The role of splenic CD103+CD8α+cDCs in the induction of CTL responses during respiratory virus infection (168.11)

Abstract

Abstract We have previously reported that large numbers of virus-specific CD8+ T cells were detected in the spleen following intranasal influenza virus infection. This finding does not seem simply due to the migration of cells from the draining mediastinal lymph nodes (mLN), but rather indicates that spleen can be a site for the induction of primary CTL responses. Although the integrin αEβ7 (CD103)+ migratory DCs have been known as a major DC subset which prime naïve influenza virus-specific CD8+ T cells in the mLN, what kind of DC subset is responsible for the induction of CTL responses in the spleen remains unclear. In this study, we found that increased numbers of CD103+DCs were detectable in the spleen following influenza virus infection, and the majority of CD103+DCs expressed CD8α. Although both CD103+CD11chi DCs (CD103+DCs) and CD103-CD11chi DCs (CD103-DCs) showed activated phenotype evidenced by the expression of co-stimulatory molecules at 9 days post infection, PDL-1 expression pattern was different between these two subsets.
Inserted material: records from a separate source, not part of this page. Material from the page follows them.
(** * The MIL operation node: input binding, classification gate, type and
      value inference

    A shallow embedding of [coremltools/converters/mil/mil/operation.py].
    Python objects live in an explicit store; every method of [Operation] is a
    computation in a state-and-exception monad whose state survives a raised
    exception, as a mutated Python object does. *)

From Stdlib Require Import Ascii String.
From stdpp Require Import base numbers strings list gmap pretty sorting.

Set Default Proof Using "Type".
Open Scope Z_scope.

(** ** Classification flags (module constants) *)

Definition VALUE : Z := 1.
Definition SYMBOL : Z := 2.
Definition NONE : Z := 4.
Definition ALL : Z := 7.

(** Python truthiness of an integer. *)
Definition truthy (z : Z) : bool := negb (z =? 0).

(** ** numpy arrays whose entries are numbers or sympy symbols *)

(** An entry is a number, a sympy symbol, or the floating-point NaN of an
    fp16 or fp32 array.  The code observes entries through [!=] and
    [is_symbolic] only, so a number is kept by its value, for which an integer
    stands; NaN is apart because it is the one entry that compares unequal to
    everything, itself included. *)
Inductive scalar :=
  | Num (z : Z)
  | Sym (s : string)
  | NaN.

Global Instance scalar_eq_dec : EqDecision scalar.
Proof. solve_decision. Defined.

(** Modelled from the spec: [is_symbolic] of types/symbolic.py, the predicate
    of the symbolic algebra that tells an unresolved symbol from a concrete
    entry. *)
Definition is_symbolic (x : scalar) : bool :=
  match x with Sym _ => true | Num _ | NaN => false end.

(** Python's [t != v] on entries: numbers by value, symbols structurally, and
    NaN different from every entry, itself included. *)
Definition py_ne (t v : scalar) : bool :=
  match t, v with
  | NaN, _ | _, NaN => true
  | _, _ => negb (bool_decide (t = v))
  end.

Record ndarray := mk_ndarray {
  shape : list nat;
  flatten : list scalar
}.

Global Instance ndarray_eq_dec : EqDecision ndarray.
Proof. solve_decision. Defined.

(** An array is well formed when its buffer has one entry per index. *)
Definition numel (s : list nat) : nat := foldr Nat.mul 1%nat s.
Definition ndarray_wf (a : ndarray) : Prop := length (flatten a) = numel (shape a).

(** [i]-th block of [c] consecutive entries of a row-major buffer. *)
Definition chunk (c i : nat) (l : list scalar) : list scalar :=
  take c (drop (i * c) l).

(** numpy aligns shapes on their trailing axes: the shorter one is padded
    with leading axes of extent 1. *)
Definition pad_shape (n : nat) (s : list nat) : list nat :=
  replicate (n - length s) 1%nat ++ s.

Fixpoint broadcastable (sa sb : list nat) : bool :=
  match sa, sb with
  | [], [] => true
  | da :: sa', db :: sb' =>
      (bool_decide (da = db) || bool_decide (da = 1%nat) || bool_decide (db = 1%nat))
      && broadcastable sa' sb'
  | _, _ => false
  end.

(** [np.any(a != b)] on two buffers whose (padded) shapes broadcast. *)
Fixpoint any_ne (sa sb : list nat) (a b : list scalar) : bool :=
  match sa, sb with
  | da :: sa', db :: sb' =>
      existsb
        (fun i =>
           any_ne sa' sb'
             (chunk (numel sa') (if bool_decide (da = 1%nat) then 0%nat else i) a)
             (chunk (numel sb') (if bool_decide (db = 1%nat) then 0%nat else i) b))
        (seq 0 (if bool_decide (da = 1%nat) then db else da))
  | _, _ => existsb (fun p => py_ne p.1 p.2) (zip a b)
  end.

(** ** Exceptions *)

Inductive flag := F_VALUE | F_SYMBOL | F_NONE.

Inductive not_implemented :=
  | no_support (f : flag)          (* raised by the precondition gate *)
  | no_value_inference             (* Operation.value_inference *)
  | no_output_names                (* Operation.output_names *)
  | no_type_inference.             (* Operation.type_inference *)

Inductive pyval :=
  | PyNone
  | PyStr (s : string)
  | PyVar (v : nat)
  | PyTuple (l : list nat)
  | PyObj (tag : nat).

Global Instance pyval_eq_dec : EqDecision pyval.
Proof. solve_decision. Defined.

Inductive value_error :=
  | unknown_input (k : string)
  | type_domain_not_defined (id : string)
  | list_rank (n : nat)
  | type_changes (out_name : pyval)
  | value_inference_differs (out_name : pyval)
  | required_input_missing (slot : string)
  | incompatible_subtype (v_new v_old : nat)
  | not_broadcastable
  | other_value_error (m : string).

Inductive exn :=
  | NotImplementedError (m : not_implemented)
  | ValueError (m : value_error)
  | RuntimeError (unknown : string)
  | AttributeError
  | TypeError
  | KeyError (k : string)
  | IndexError
  | ReferenceError
  | OtherError (m : string).

(** ** Types and values *)

Inductive dtype := int32 | fp16 | fp32 | bool_ | str | complex64 | complex128.

Global Instance dtype_eq_dec : EqDecision dtype.
Proof. solve_decision. Defined.

Inductive dim :=
  | Dim (n : nat)
  | SymDim (s : string).

Global Instance dim_eq_dec : EqDecision dim.
Proof. solve_decision. Defined.

(** Modelled from the spec: the builtin types of the [types] package (not part
    of the sources at hand): a declared symbolic type is an element type and
    an ordered shape whose dimensions are concrete or unresolved symbols; a
    list type carries element type, initial length and dynamic-length flag. *)
Inductive mil_type :=
  | TScalar (d : dtype)
  | TTensor (d : dtype) (shp : list dim)
  | TList (elem_type : mil_type) (init_length : nat) (dynamic_length : bool)
  | TUnknown.

Global Instance mil_type_eq_dec : EqDecision mil_type.
Proof.
  refine (fix go (x y : mil_type) : Decision (x = y) :=
    match x, y with
    | TScalar d, TScalar d' => cast_if (decide (d = d'))
    | TTensor d s, TTensor d' s' => cast_if_and (decide (d = d')) (decide (s = s'))
    | TList e i b, TList e' i' b' =>
        cast_if_and3 (go e e') (decide (i = i')) (decide (b = b'))
    | TUnknown, TUnknown => left _
    | _, _ => right _
    end); congruence.
Defined.

Definition is_list (t : mil_type) : bool :=
  match t with TList _ _ _ => true | _ => false end.
Definition is_tensor (t : mil_type) : bool :=
  match t with TTensor _ _ => true | _ => false end.
Definition is_complex_dtype (d : dtype) : bool :=
  match d with complex64 | complex128 => true | _ => false end.
(** [types.is_tensor(t) and types.is_complex(t.T[0])] *)
Definition is_complex_tensor (t : mil_type) : bool :=
  match t with TTensor d _ => is_complex_dtype d | _ => false end.

Definition dim_is_symbolic (d : dim) : bool :=
  match d with SymDim _ => true | Dim _ => false end.

Fixpoint type_has_symbol (t : mil_type) : bool :=
  match t with
  | TTensor _ shp => existsb dim_is_symbolic shp
  | TList e _ _ => type_has_symbol e
  | _ => false
  end.

(** The payload of a builtin value: an array, or the Python list that a
    [mil_list] wraps. *)
Inductive payload :=
  | PArr (a : ndarray)
  | PList (ls : list scalar).

Global Instance payload_eq_dec : EqDecision payload.
Proof. solve_decision. Defined.

(** An instance [t()] of a builtin type with its [val] attribute set. *)
Record builtin_val := mk_builtin {
  bv_type : mil_type;
  val : payload
}.

Global Instance builtin_val_eq_dec : EqDecision builtin_val.
Proof. solve_decision. Defined.

(** numpy turns a Python list operand into a one-axis array. *)
Definition as_array (p : payload) : ndarray :=
  match p with
  | PArr a => a
  | PList ls => mk_ndarray [length ls] ls
  end.

(** [np.any(x != y)]: two Python lists are compared as lists; otherwise numpy
    broadcasts, and refuses shapes that do not broadcast.  Python compares
    the entries of two lists by identity before it compares them by value;
    entries are values here, so two lists are equal when they have the same
    entries, a shared NaN included. *)
Definition np_any_ne (x y : payload) : exn + bool :=
  match x, y with
  | PList l, PList m => inr (negb (bool_decide (l = m)))
  | _, _ =>
      let a := as_array x in
      let b := as_array y in
      let n := (length (shape a) `max` length (shape b))%nat in
      let sa := pad_shape n (shape a) in
      let sb := pad_shape n (shape b) in
      if broadcastable sa sb then inr (any_ne sa sb (flatten a) (flatten b))
      else inl (ValueError not_broadcastable)
  end.

(** Modelled from the spec: [any_symbolic] of types/symbolic.py, true when the
    value contains any unresolved symbol; an absent value contains none. *)
Definition any_symbolic (v : option payload) : bool :=
  match v with
  | None => false
  | Some p => existsb is_symbolic (flatten (as_array p))
  end.

(** ** _is_compatible_symbolic_array *)

Fixpoint compatible_entries (l : list (scalar * scalar)) : bool :=
  match l with
  | [] => true
  | (t, v) :: rest =>
      if negb (is_symbolic t) && negb (is_symbolic v) then
        if py_ne t v then false else compatible_entries rest
      else compatible_entries rest
  end.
Immunohistochemical analysis showed that CD103+DCs localized in the T cell area (also in the B cell area) and purified CD103+DCs produced large amounts of IL-12p40 compared with CD103-DCs. These data suggest that splenic CD103+DCs may play a critical role in the development of CTL responses during influenza virus infection. We are currently investigating how efficiently splenic CD103+DCs act as antigen presenting cells.